* **SUPPLIED INFORMATION**:
Lemma safe_perm (Q : A → Lc → list Res → Prop) (c : code Sh Lc A) lc own own' :
  (∀ s r1 r2, r1 ≡ₚ r2 → I s r1 → I s r2) → (∀ a lc r1 r2, r1 ≡ₚ r2 → Q a lc r1 → Q a lc r2) →
  own ≡ₚ own' → safe Q c lc own → safe Q c lc own'.
Proof.
  intros HI HQ Hp. revert lc. induction c as [a|X f k IH|X f k IH|k _|k _]; intros lc; simpl; try done.
  - by apply HQ.
  - intros (x & lc' & Hf & H). exists x, lc'. auto.
  - intros H s rest Hi. apply H. eapply HI; [|exact Hi]. by rewrite Hp.
Qed.

(** A section is safe when the code alone returns and restores the invariant. *)
Lemma inside_run (Q : B → Lc → list Res → Prop) (g : A → code Sh Lc B) (c : code Sh Lc A) m n s l x s' l' rest :
  balanced m c → run c s l = Ret (x, (s', l')) →
  inside Q n (g x) s' l' rest → inside Q (m + n) (bind c g) s l rest.
Proof.
  revert m s l. induction c as [a|X f k IH|X f k IH|k IH|k IH]; intros m s l Hb Hr Hin; simpl in *.
  - subst m. by injection Hr as -> -> ->.
  - destruct (f s) as [[y s1]| | |] eqn:Hf; try done. eauto.
  - destruct (f l) as [[y l1]| | |] eqn:Hf; try done. eauto.
  - by apply (IH (S m)).
  - destruct m as [|m]; [done|]. by apply (IH m).
Qed.
End rules.

Lemma safe_locked {A} (Q : A → Lc → list Res → Prop) (c : code Sh Lc A) lc (own : list Res) :
  balanced 0 c →
  (∀ s rest, I s (own ++ rest) → ∃ x s' lc' own', run c s lc = Ret (x, (s', lc'))
     ∧ I s' (own' ++ rest) ∧ Q x lc' own') →
  safe Q (locked c) lc own.
Proof.
  intros Hb H s rest Hi. destruct (H s rest Hi) as (x & s' & lc' & own' & Hr & Hi' & HQ).
  simpl. unfold mbind, code_bind. apply (inside_run Q _ c 0 0 s lc x s' lc'); [done..|]. simpl. eauto.
Qed.
Lemma well_locked_ret {A} (a : A) : well_locked (mret a : C A).
Proof. done. Qed.
Lemma well_locked_bind {A B} (c : C A) (g : A → C B) :
  well_locked c → (∀ a, well_locked (g a)) → well_locked (c ≫= g).
Proof.
  intros [Hb Hg] H. split.
  - apply (balanced_bind 0 0); [done|]. apply H.
  - apply (guarded_bind 0 0); [done..|]. apply H.
Qed.
Lemma well_locked_local {A} (f : st tls_error A) : well_locked (local f).
Proof. done. Qed.
Lemma well_locked_section {A} (c : C A) : balanced 0 c → guarded 1 c → well_locked (locked c).
Proof.
  intros Hb Hg. split; [by apply balanced_locked|]. unfold locked. simpl.
  by apply (guarded_bind 0 1).
Qed.
Lemma well_locked_registry {A} (m : st Manager.Manager A) : well_locked (locked (registry_borrow m)).
Proof. by apply well_locked_section. Qed.

(** Code of a section: guards come and go in pairs. *)
Definition in_section {A} (c : C A) : Prop := balanced 0 c ∧ guarded 1 c.
Lemma in_section_bind {A B} (c : C A) (g : A → C B) :
  in_section c → (∀ a, in_section (g a)) → in_section (c ≫= g).
Proof.
  intros [Hb Hg] H. split.
  - apply (balanced_bind 0 0); [done|]. apply H.
  - apply (guarded_bind 0 1); [done..|]. apply H.
Qed.
Lemma in_section_ret {A} (a : A) : in_section (mret a : C A).
Proof. done. Qed.
Lemma in_section_act {A} (m : st W A) : in_section (act m : C A).
Proof. done. Qed.

Ltac in_section := repeat first
  [ apply in_section_bind | apply in_section_ret | apply in_section_act | progress intros
  | match goal with |- in_section (match ?x with _ => _ end) => destruct x end ].
Lemma toy_elf : ManagerProps.elf_groups (Ctx := toy) (Id := nat) (Lease := nat * nat) (Mod := nat).
Proof. done. Qed.
(** A load that publishes its module and then fails: in the hook, and in the
    constructors (the load counter is at its end). *)
Definition toy_hook : nat → st tworld (result (Error Z) unit) := λ _, mret (Err (find_lib_error EmptyString)).
Definition full_world : tworld :=
  Open.mkWorld (Manager.mkManager (mkToy [1; 1] [] 0 [] []) ∅ (2 ^ 64 - 1) 0) false None tt.
Lemma open_settles_leases_witness :
  let BU : Build := Build_Build true X86_64 in
  let fails (m : st tworld (result (Error Z) (Manager.OpenedLibrary (Lease := nat * nat) (Mod := nat)))) (w : tworld) :=
    ∃ e w', m w = Ret (Err e, w') ∧ t_out (Manager.link_ctx (Open.manager w')) ≡ₚ [] in
  fails (Open.open_with (LK := leasing_linker) None [70] 2 (Open.File [70]) None toy_hook) (OpenProps.toy_world 2)
  ∧ fails (Open.open_with (LK := leasing_linker) None [70] 2 (Open.File [70]) None OpenProps.no_hook) full_world.
Proof.
  intros BU fails. split.
  - destruct (open_settles_leases (BU := BU) (LK := leasing_linker) toy_elf None [70] 2 (Open.File [70]) None toy_hook
      (OpenProps.toy_world 2) ∅ []) as (r & w' & Hr & _ & _ & Hl).
    + intros i w hs ls Hh. by eexists _, _.
    + by split.
    + destruct r as [o|e]; [by vm_compute in Hr|]. exists e, w'. split; [exact Hr|apply Hl].
  - destruct (open_settles_leases (BU := BU) (LK := leasing_linker) toy_elf None [70] 2 (Open.File [70]) None OpenProps.no_hook
      full_world ∅ []) as (r & w' & Hr & _ & _ & Hl).
    + intros i w hs ls Hh. by eexists _, _.
    + by split.
    + destruct r as [o|e]; [by vm_compute in Hr|]. exists e, w'. split; [exact Hr|apply Hl].
Defined.

Lemma toy_maps (m : nat) : is_elf m = true → mod_link_map m ≠ 0.
Proof. intros _. simpl. lia. Qed.
Lemma toy_drop_safe u : gives (LL := toy_laws) (λ _, O) [] (λ _ own', own' = []) (toy_drop u) [].
Proof.
  eapply gives_bind; [apply gives_read; intros s; by eexists|]. intros a own' ->. by apply gives_ret.
Qed.

Lemma toy_inv : registry_inv (LL := toy_laws) (λ _, O) [] (OpenProps.toy_world 2) [].
Proof.
  split; [reflexivity|]. split; [|reflexivity]. unfold Manager.owns, Manager.all_leases. simpl.
  by rewrite map_to_list_empty.
Qed.

Lemma sessions_safe_witness :
  let BU : Build := Build_Build false X86_64 in
  threads toy_done = {[ 1 := (Done ([], [0]), None); 2 := (Done ([4096], [0]), None) ]}
  ∧ ∀ h, Manager.count_of (Manager.handles (Open.manager (shared toy_done))) h
         = (0 + Sessions.occurrences h (held_by (threads toy_done)))%nat.
Proof.
  intros BU. assert (threads toy_done = {[ 1 := (Done ([], [0]), None); 2 := (Done ([4096], [0]), None) ]}) as Ht
    by by vm_compute.
  split; [exact Ht|].
  apply (sessions_safe (BU := BU) (LErr := Z) (λ _, EmptyString) None toy_drop (λ _, O) [] eq_refl toy_elf toy_maps toy_drop_safe
    toy_progs (OpenProps.toy_world 2)).
  - apply toy_inv.
  - refine (exec_to_sound toy_turns toy_start _). by vm_compute.
  - intros t. by vm_compute.
  - intros t code lc. rewrite Ht. intros [[_ [= <- _]]|[_ H]]%lookup_insert_Some; [eauto|].
    apply lookup_singleton_Some in H as [_ [= <- _]]. eauto.
Defined.

(** The first thread is stopped in its section. *)
Lemma sessions_complete_witness :
  let BU : Build := Build_Build false X86_64 in
  let c := exec_to (take 8 toy_turns) toy_start in
  lock c = Some (1, 1%nat) ∧ ∃ d, rtc step c d ∧ free d.
Proof.
  intros BU c. split; [by vm_compute|].
  destruct (sessions_complete (BU := BU) (LErr := Z) (λ _, EmptyString) None toy_drop (λ _, O) [] eq_refl toy_elf toy_maps toy_drop_safe
    toy_progs (OpenProps.toy_world 2) c) as (d & Hd & Hf & _).
  - apply toy_inv.
  - refine (exec_to_sound (take 8 toy_turns) toy_start _). by vm_compute.
  - exists d. split; [exact Hd|exact Hf].
Defined.
End SessionsProps.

* **THE PROBLEM**: Once you have counted the lines of the records holding the string "destruct", state that number with no other words.

* **ANSWER FOR THIS EXERCISE**: 10